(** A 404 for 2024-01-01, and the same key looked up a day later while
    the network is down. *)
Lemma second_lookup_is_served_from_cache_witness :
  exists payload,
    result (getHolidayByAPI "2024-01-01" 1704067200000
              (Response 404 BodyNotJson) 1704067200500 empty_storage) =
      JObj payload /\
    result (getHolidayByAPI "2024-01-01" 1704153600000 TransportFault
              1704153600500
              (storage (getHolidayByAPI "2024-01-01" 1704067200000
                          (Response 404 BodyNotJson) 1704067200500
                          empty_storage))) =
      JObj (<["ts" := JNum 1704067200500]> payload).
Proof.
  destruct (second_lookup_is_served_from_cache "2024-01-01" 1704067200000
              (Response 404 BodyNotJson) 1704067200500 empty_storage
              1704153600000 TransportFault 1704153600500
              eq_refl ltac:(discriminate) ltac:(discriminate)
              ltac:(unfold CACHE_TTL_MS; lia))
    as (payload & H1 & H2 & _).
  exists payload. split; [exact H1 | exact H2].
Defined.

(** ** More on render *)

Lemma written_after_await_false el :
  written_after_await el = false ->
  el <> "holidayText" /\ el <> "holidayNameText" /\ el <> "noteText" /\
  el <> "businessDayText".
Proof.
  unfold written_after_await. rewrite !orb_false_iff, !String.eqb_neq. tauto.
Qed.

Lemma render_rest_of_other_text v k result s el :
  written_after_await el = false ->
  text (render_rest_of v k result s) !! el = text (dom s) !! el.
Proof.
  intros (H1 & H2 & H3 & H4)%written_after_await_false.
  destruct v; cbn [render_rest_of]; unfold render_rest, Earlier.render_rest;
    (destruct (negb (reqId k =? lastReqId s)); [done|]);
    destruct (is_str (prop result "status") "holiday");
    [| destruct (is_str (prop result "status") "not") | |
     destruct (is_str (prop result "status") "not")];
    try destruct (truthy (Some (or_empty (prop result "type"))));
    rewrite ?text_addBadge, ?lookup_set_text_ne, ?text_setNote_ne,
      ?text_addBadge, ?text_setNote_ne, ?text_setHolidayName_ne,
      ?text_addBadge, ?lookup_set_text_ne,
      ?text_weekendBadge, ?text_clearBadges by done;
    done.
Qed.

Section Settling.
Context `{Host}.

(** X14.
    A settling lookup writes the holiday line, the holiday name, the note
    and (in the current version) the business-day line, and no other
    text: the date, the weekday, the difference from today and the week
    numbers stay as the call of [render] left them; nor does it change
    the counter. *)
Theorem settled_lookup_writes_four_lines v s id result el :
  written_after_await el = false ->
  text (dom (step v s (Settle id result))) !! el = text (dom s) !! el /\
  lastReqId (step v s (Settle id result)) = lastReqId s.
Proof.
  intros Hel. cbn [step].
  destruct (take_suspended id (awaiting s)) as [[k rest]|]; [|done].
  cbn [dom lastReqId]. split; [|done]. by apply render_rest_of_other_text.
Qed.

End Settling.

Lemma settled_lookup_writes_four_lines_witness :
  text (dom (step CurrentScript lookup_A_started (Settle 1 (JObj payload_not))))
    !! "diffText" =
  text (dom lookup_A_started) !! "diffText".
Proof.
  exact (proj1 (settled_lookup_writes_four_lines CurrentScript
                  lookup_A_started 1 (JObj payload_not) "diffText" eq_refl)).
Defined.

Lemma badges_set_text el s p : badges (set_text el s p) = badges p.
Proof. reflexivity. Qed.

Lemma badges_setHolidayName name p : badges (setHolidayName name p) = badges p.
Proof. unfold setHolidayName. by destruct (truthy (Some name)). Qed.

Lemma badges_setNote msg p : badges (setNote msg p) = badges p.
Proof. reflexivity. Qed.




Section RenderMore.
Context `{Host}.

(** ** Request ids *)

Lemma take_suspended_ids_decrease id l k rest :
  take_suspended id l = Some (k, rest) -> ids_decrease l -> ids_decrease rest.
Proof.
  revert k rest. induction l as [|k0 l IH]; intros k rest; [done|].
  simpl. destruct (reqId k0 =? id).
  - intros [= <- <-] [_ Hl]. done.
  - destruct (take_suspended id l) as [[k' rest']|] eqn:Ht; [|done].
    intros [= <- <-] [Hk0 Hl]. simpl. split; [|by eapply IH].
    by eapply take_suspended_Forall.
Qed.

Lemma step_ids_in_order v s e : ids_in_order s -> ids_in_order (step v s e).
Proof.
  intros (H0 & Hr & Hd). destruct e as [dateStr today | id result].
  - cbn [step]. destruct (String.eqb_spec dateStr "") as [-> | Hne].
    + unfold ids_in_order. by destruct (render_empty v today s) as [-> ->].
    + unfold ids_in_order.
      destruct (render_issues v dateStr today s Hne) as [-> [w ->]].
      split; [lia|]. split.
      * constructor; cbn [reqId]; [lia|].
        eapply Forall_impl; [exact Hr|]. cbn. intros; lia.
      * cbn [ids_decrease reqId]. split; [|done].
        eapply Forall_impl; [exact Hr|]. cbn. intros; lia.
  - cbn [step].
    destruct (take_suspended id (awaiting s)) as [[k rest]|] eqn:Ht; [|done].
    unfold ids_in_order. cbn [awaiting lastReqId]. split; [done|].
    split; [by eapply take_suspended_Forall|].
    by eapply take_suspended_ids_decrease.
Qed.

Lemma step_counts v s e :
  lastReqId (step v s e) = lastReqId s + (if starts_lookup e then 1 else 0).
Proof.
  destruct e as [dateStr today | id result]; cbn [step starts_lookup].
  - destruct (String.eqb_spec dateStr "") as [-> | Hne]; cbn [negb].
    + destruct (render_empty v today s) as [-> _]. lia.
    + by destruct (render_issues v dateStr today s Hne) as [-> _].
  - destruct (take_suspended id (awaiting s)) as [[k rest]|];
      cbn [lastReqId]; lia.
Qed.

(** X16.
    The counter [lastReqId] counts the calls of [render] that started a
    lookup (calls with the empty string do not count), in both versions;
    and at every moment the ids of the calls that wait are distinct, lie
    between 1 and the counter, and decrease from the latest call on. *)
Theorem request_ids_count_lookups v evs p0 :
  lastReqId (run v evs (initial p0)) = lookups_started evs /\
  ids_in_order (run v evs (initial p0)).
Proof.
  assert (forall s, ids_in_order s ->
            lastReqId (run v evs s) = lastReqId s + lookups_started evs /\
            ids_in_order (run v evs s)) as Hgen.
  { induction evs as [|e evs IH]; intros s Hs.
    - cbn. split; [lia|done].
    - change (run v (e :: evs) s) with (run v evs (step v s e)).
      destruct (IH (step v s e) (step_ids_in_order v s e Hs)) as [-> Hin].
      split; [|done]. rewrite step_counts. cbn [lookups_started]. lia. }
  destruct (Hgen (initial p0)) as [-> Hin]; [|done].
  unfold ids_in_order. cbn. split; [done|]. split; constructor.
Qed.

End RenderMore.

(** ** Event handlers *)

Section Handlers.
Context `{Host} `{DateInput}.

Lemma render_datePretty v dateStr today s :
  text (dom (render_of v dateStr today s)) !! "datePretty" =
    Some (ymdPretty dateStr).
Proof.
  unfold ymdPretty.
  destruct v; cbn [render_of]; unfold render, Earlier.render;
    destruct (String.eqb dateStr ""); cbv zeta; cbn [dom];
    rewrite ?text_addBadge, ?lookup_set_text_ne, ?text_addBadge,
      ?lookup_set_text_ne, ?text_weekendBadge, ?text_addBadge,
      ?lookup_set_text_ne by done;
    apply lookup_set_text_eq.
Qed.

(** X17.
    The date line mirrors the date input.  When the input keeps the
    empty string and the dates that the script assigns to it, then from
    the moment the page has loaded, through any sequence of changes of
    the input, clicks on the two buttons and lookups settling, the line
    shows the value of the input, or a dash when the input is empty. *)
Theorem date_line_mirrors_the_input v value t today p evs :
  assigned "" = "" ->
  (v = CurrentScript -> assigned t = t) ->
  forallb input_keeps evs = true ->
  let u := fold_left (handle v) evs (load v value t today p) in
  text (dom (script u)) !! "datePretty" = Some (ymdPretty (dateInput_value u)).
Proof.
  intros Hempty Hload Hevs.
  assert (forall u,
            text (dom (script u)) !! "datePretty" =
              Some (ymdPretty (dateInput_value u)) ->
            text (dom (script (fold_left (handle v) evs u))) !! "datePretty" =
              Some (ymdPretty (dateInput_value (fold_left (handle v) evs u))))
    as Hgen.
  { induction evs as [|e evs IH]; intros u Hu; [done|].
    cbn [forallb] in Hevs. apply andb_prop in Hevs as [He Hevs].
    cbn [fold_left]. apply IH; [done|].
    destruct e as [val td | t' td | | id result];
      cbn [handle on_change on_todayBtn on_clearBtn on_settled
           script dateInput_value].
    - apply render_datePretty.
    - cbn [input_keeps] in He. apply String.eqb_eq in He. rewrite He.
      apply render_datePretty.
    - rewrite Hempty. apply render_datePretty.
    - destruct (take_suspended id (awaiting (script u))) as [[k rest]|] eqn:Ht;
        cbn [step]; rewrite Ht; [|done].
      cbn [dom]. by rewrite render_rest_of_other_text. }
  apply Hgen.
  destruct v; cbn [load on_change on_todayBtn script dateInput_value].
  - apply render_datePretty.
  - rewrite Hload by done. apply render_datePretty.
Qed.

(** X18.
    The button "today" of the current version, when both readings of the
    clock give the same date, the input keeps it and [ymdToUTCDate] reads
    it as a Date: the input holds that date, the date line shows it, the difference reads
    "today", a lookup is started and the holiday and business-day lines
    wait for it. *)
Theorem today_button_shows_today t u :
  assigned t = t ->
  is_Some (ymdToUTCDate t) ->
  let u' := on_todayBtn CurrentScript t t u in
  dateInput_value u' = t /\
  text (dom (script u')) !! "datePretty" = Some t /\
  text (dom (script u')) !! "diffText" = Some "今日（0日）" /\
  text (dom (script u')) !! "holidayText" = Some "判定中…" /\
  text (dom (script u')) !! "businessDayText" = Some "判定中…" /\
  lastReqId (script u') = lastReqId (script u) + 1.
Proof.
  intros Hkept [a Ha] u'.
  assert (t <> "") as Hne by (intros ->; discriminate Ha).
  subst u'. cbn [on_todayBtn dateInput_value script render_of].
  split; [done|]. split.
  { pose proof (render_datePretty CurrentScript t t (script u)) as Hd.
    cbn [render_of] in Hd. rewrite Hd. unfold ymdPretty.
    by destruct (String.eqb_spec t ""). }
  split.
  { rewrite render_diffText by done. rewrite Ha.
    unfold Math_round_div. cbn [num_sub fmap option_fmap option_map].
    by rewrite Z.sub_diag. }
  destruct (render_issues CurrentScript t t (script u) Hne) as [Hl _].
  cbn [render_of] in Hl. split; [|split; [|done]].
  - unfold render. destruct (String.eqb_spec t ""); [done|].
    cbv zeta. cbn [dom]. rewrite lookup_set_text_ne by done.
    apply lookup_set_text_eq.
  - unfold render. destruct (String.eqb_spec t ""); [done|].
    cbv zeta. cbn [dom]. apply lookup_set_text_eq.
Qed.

□ □ □

__Exercise details__. Look through the records for the word "with". Every line that has it should be copied.

__Answer section__.
    lookup (calls with the empty string do not count), in both versions;
    - change (run v (e :: evs) s) with (run v evs (step v s e)).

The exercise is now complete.